The leadership knew me, they had come to trust our work, and they frequently asked for input about ongoing program or practice issues. We, in turn, learned more about the challenges facing individual caseworkers and the CPS system as a whole. It was very tough work; individual workers and supervisors faced high workloads, emotionally wrenching situations, frequent high-conflict interactions with family members or attorneys, and, all too often, not a lot of support or clinical supervision.

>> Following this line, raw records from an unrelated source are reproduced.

Lemma jsmap_delete_filter (k : K) (m : list (K * V)) :
  JSMap.wf m → JSMap.delete k m = filter (λ e, e.1 ≠ k) m.
Proof.
  unfold JSMap.wf, JSMap.keys. induction m as [|[k' v'] r IH]; simpl; [done|].
  intros [Hk Hnd]%NoDup_cons. destruct (decide (k' = k)) as [->|Hne].
  - rewrite filter_cons_False by (simpl; intros ?; done).
    rewrite <- IH by done. symmetry. by apply JSMap.delete_absent.
  - rewrite filter_cons_True by done. by rewrite IH.
Qed.

Lemma lru_run_wf (c : LRUCache.t K V) calls :
  LRUCache.wf c → LRUCache.wf (LRUCache.run isHTMLImageElement c calls).1.
Proof.
  revert c. induction calls as [|o calls IH]; intros c Hwf; [done|].
  simpl. pose proof (LRUCache.step_wf isHTMLImageElement c o Hwf) as Hwf1.
  destruct (LRUCache.step isHTMLImageElement c o) as [c1 r1].
  specialize (IH c1 Hwf1).
  by destruct (LRUCache.run isHTMLImageElement c1 calls).
Qed.

Lemma lru_run_maxSize (c : LRUCache.t K V) calls :
  LRUCache.maxSize (LRUCache.run isHTMLImageElement c calls).1
  = LRUCache.maxSize c.
Proof.
  revert c. induction calls as [|o calls IH]; intros c; [done|].
  simpl. pose proof (LRUCache.step_maxSize isHTMLImageElement c o) as Hm.
  destruct (LRUCache.step isHTMLImageElement c o) as [c1 r1].
  specialize (IH c1).
  destruct (LRUCache.run isHTMLImageElement c1 calls). simpl in *. congruence.
Qed.

(** After [set(k, v)] the entry [(k, v)] is the last one, once. *)
Lemma lru_set_shape k v (c : LRUCache.t K V) :
  LRUCache.wf c →
  ∃ m, LRUCache.cache (LRUCache.set isHTMLImageElement k v c).1 = m ++ [(k, v)]
       ∧ (k ∉ JSMap.keys m) ∧ JSMap.wf m ∧
       (∀ k', k' ∈ JSMap.keys m → k' ∈ JSMap.keys (LRUCache.cache c)).
Proof.
  intros Hwf. destruct (LRUCache.has k c) eqn:Hhas.
  - rewrite LRUCache.set_present by done.
    exists (JSMap.delete k (LRUCache.cache c)). split; [done|].
    split; [by apply JSMap.delete_not_in|].
    split; [by apply JSMap.delete_wf|].
    intros k'. apply JSMap.keys_delete_subseteq.
  - pose proof Hhas as Habs. apply JSMap.has_false_iff in Habs.
    destruct (Nat.leb_spec (LRUCache.maxSize c) (length (LRUCache.cache c)))
      as [Hfull|Hroom].
    + destruct (LRUCache.cache c) as [|[k0 v0] r] eqn:Hc.
      * exists []. unfold LRUCache.set. fold (LRUCache.has k c).
        rewrite Hhas, Hc. simpl.
        destruct (LRUCache.maxSize c <=? 0); simpl;
          (split; [done|]; split; [apply not_elem_of_nil|];
           split; [apply NoDup_nil_2 | done]).
      * rewrite (LRUCache.set_new_full _ k v c k0 v0 r)
          by (done || (rewrite Hc; done)).
        unfold LRUCache.wf, JSMap.wf, JSMap.keys in *. rewrite Hc in Hwf.
        simpl in Hwf, Habs. apply NoDup_cons in Hwf as [_ Hwf].
        apply not_elem_of_cons in Habs as [_ Habs].
        exists r. split; [done|]. split; [done|]. split; [done|].
        intros k' Hk'. by right.
    + rewrite LRUCache.set_new_room by done.
      exists (LRUCache.cache c). done.
Qed.
(** * KafkaBrokerApp: provisioning of a Kafka broker for a test cluster

    A shallow embedding of [trivup/apps/KafkaBrokerApp.py]: the constructor
    (listener and port set-up, SASL/JAAS composition, configuration files,
    start command), [operational] and [deploy]. The base class [trivup.App],
    the cluster, the port allocator and the Kerberos KDC application are
    collaborators whose code is not part of the file; they are taken as
    parameters (record [Collaborators]) over an abstract external state. *)

From Stdlib Require Import ZArith DecimalString Ascii.
From stdpp Require Import gmap strings list sorting.

(** ** The Python built-ins the source relies on *)
Module Py.

(** The line feed ['\n'] and the double quote. *)
Definition LF : string := String "010"%char EmptyString.
Definition DQ : string := String "034"%char EmptyString.

(** [s.split(sep)] with a one-character separator: every occurrence of
    [sep] ends a field, so the result is never empty and an empty string
    gives one empty field. *)
Fixpoint split (sep : ascii) (s : string) : list string :=
  match s with
  | EmptyString => [EmptyString]
  | String c s' =>
      if decide (c = sep) then EmptyString :: split sep s'
      else match split sep s' with
           | w :: ws => String c w :: ws
           | [] => [String c EmptyString]
           end
  end.

(** [s.replace(c, '')]: every occurrence of the character is removed. *)
Fixpoint remove_char (c : ascii) (s : string) : string :=
  match s with
  | EmptyString => EmptyString
  | String d s' =>
      if decide (d = c) then remove_char c s' else String d (remove_char c s')
  end.

(** [sep.join(l)] *)
Fixpoint join (sep : string) (l : list string) : string :=
  match l with
  | [] => EmptyString
  | [x] => x
  | x :: l' => x +:+ sep +:+ join sep l'
  end.

(** [len(s)] *)
Definition len (s : string) : nat := String.length s.
(** * evolve_strings: pairs of non-homologous DNA strings

    A shallow embedding of [evolve_strings.py] and the properties of its
    sequence codec, fitness metric, tournament selection and generation
    driver.

    Conventions of the embedding.
    - A Python [str] is a [list ascii]; a one-character string (a base) is
      an [ascii].
    - Lengths, sizes, loop bounds and counters are [nat]; the arguments
      and results of [randint] and list subscripts are [Z], as in Python.
    - The ambient generator of the [random] module is an explicit
      [source]: an infinite tape of raw draws and a cursor.  Every library
      call ([random], [randint], [choice]) consumes one raw draw.
    - A Python float is modelled by the rational it denotes, kept in
      lowest terms; [score / max_score] is the exact quotient.
    - Exceptions are values of [exn]; a computation is a function from the
      source to either an exception or a result and the advanced source.
    - [print] is not modelled. *)

From Stdlib Require Import List Arith NArith ZArith QArith Qreduction.
From Stdlib Require Import Ascii Bool Lia Sorted.
Import ListNotations.
Local Open Scope nat_scope.

(* ================================================================== *)
(** ** Exceptions, the random source and the computation monad *)

Module Rand.

(** The exceptions [evolve_strings.py] and the library calls can raise. *)
Inductive exn : Type :=
| LengthMismatch      (* ValueError("Strings should be equal in length.") *)
| InvalidRate         (* ValueError("Mutation rate must be in the range of 0 to 1.") *)
| InvalidTournament   (* ValueError("Tournament size must be less than population size.") *)
| ZeroDivisionError   (* score/max_score with max_score == 0 *)
| IndexError          (* subscript out of range, choice of an empty list *)
| EmptyRange.         (* randint(a, b) with b < a *)

Record source : Type := { tape : nat -> N; cursor : nat }.

Definition M (A : Type) : Type := source -> exn + (A * source).

Definition ret {A} (a : A) : M A := fun s => inr (a, s).

Definition throw {A} (e : exn) : M A := fun _ => inl e.

Definition bind {A B} (c : M A) (k : A -> M B) : M B :=
  fun s => match c s with
           | inl e => inl e
           | inr (a, s') => k a s'
           end.

(** A pure, fallible computation run inside [M]. *)
Definition lift {A} (r : exn + A) : M A :=
  match r with
  | inl e => throw e
  | inr a => ret a
  end.

(** One raw draw from the tape. *)
Definition getrandbits : M N :=
  fun s => inr (tape s (cursor s), {| tape := tape s; cursor := S (cursor s) |}).

(** The source after [k] more draws. *)
Definition advance (k : nat) (s : source) : source :=
  {| tape := tape s; cursor := k + cursor s |}.

End Rand.
Export Rand.

Notation "x <- c ;; k" := (bind c (fun x => k))
  (at level 61, c at next level, right associativity).

Module PyLib.

(** [random.random()]: a 53-bit integer over [2^53], a float in [0, 1). *)
Definition random : M Q :=
  r <- getrandbits ;;
  ret (Z.of_N (r mod 2 ^ 53) # 2 ^ 53).

(** [random.randint(a, b)]: an integer of [a .. b], [ValueError] on an
    empty range. *)
Definition randint (a b : Z) : M Z :=
  if (b - a + 1 <=? 0)%Z then throw EmptyRange
  else r <- getrandbits ;;
       ret (a + Z.of_N r mod (b - a + 1))%Z.

(** [random.choice(seq)]: [seq[randbelow(len(seq))]], [IndexError] on an
    empty sequence. *)
Definition choice {A} (l : list A) : M A :=
  match l with
  | [] => throw IndexError
  | d :: _ =>
      r <- getrandbits ;;
      ret (nth (N.to_nat (r mod N.of_nat (length l))) l d)
  end.

(** [l[i]] for a list and an int: a negative subscript counts from the
    end, a subscript out of range raises. *)
Definition getitem {A} (l : list A) (i : Z) : exn + A :=
  let j := if (i <? 0)%Z then (i + Z.of_nat (length l))%Z else i in
  if (j <? 0)%Z then inl IndexError
  else match nth_error l (Z.to_nat j) with
       | Some x => inr x
       | None => inl IndexError
       end.

(** [l[lo:hi]] for [0 <= lo] and [0 <= hi]; bounds past the end are
    clamped. *)
Definition slice {A} (l : list A) (lo hi : nat) : list A :=
  firstn (hi - lo) (skipn lo l).

(** [x < y] on floats. *)
Definition Qltb (x y : Q) : bool := negb (Qle_bool y x).

(** The float [random()] returns on the source [s]. *)
Definition random_value (s : source) : Q :=
  Z.of_N (tape s (cursor s) mod 2 ^ 53) # 2 ^ 53.

(** The index [randint(0, n - 1)] returns on the source [s]. *)
Definition randint_value (n : nat) (s : source) : nat :=
  N.to_nat (tape s (cursor s) mod N.of_nat n).
(** * Zapatos schema-to-type generator: [generate/tables.ts] and [generate/tsOutput.ts]

    A shallow embedding of the generator.  JavaScript strings are sequences
    of code units; here they are [string]s (8-bit code units), which is
    exact for the ASCII text the generator itself emits.  Plain objects used
    as dictionaries ([CustomTypes], [columnOptions]) are finite maps over
    their own properties.  Asynchronous code is a state-and-rejection monad
    over the registry of custom types and the log of pool events. *)

From stdpp Require Import base option list strings gmap sorting.
From Stdlib Require Import Ascii.
From Stdlib Require String.

Local Open Scope char_scope.
Local Open Scope stdpp_scope.

(** ** Strings *)

Definition nl : string := String "010" "".

(** [arr.join(sep)] *)
Definition join (sep : string) (arr : list string) : string := String.concat sep arr.

Definition inRange (lo hi : nat) (c : ascii) : bool :=
  (lo <=? nat_of_ascii c)%nat && (nat_of_ascii c <=? hi)%nat.

(** The regular expression class [\w]; [\W] is its complement. *)
Definition isWordChar (c : ascii) : bool :=
  inRange 48 57 c || inRange 65 90 c || inRange 97 122 c || Ascii.eqb c "_".

(** The class [\s] on 8-bit code units. *)
Definition isWhiteSpace (c : ascii) : bool :=
  inRange 9 13 c || Ascii.eqb c " " || Ascii.eqb c "160".

(** [^] with the [m] flag matches after one of these. *)
Definition isLineTerminator (c : ascii) : bool :=
  Ascii.eqb c "010" || Ascii.eqb c "013".

(** [c.toUpperCase()] for one code unit; the generator only applies it to
    word characters. *)
Definition toUpperCase (c : ascii) : ascii :=
  if inRange 97 122 c then ascii_of_nat (nat_of_ascii c - 32) else c.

Furthermore, the natural emotional contagion that occurs between humans makes proximity to continuous traumatic situations a perfect setup for “secondary” traumatic stress, with all of the anxiety, sleep problems, depression, irritability, and demoralization that can go with it. This combination leads to a depleted and burned out CPS workforce.
Unfortunately, the solution for many caseworkers is to quit. During the time we worked with CPS in Texas, it was typical for one third of the new caseworkers to quit within the first year. Those who stay have to try to stay regulated—and keep good control over how they manage stress. Of course, there are healthy and unhealthy ways to regulate yourself. Healthy ways include working out, keeping good boundaries between work and home, connecting with colleagues and friends on a regular basis for support and just for fun, taking adequate time away from work, and more.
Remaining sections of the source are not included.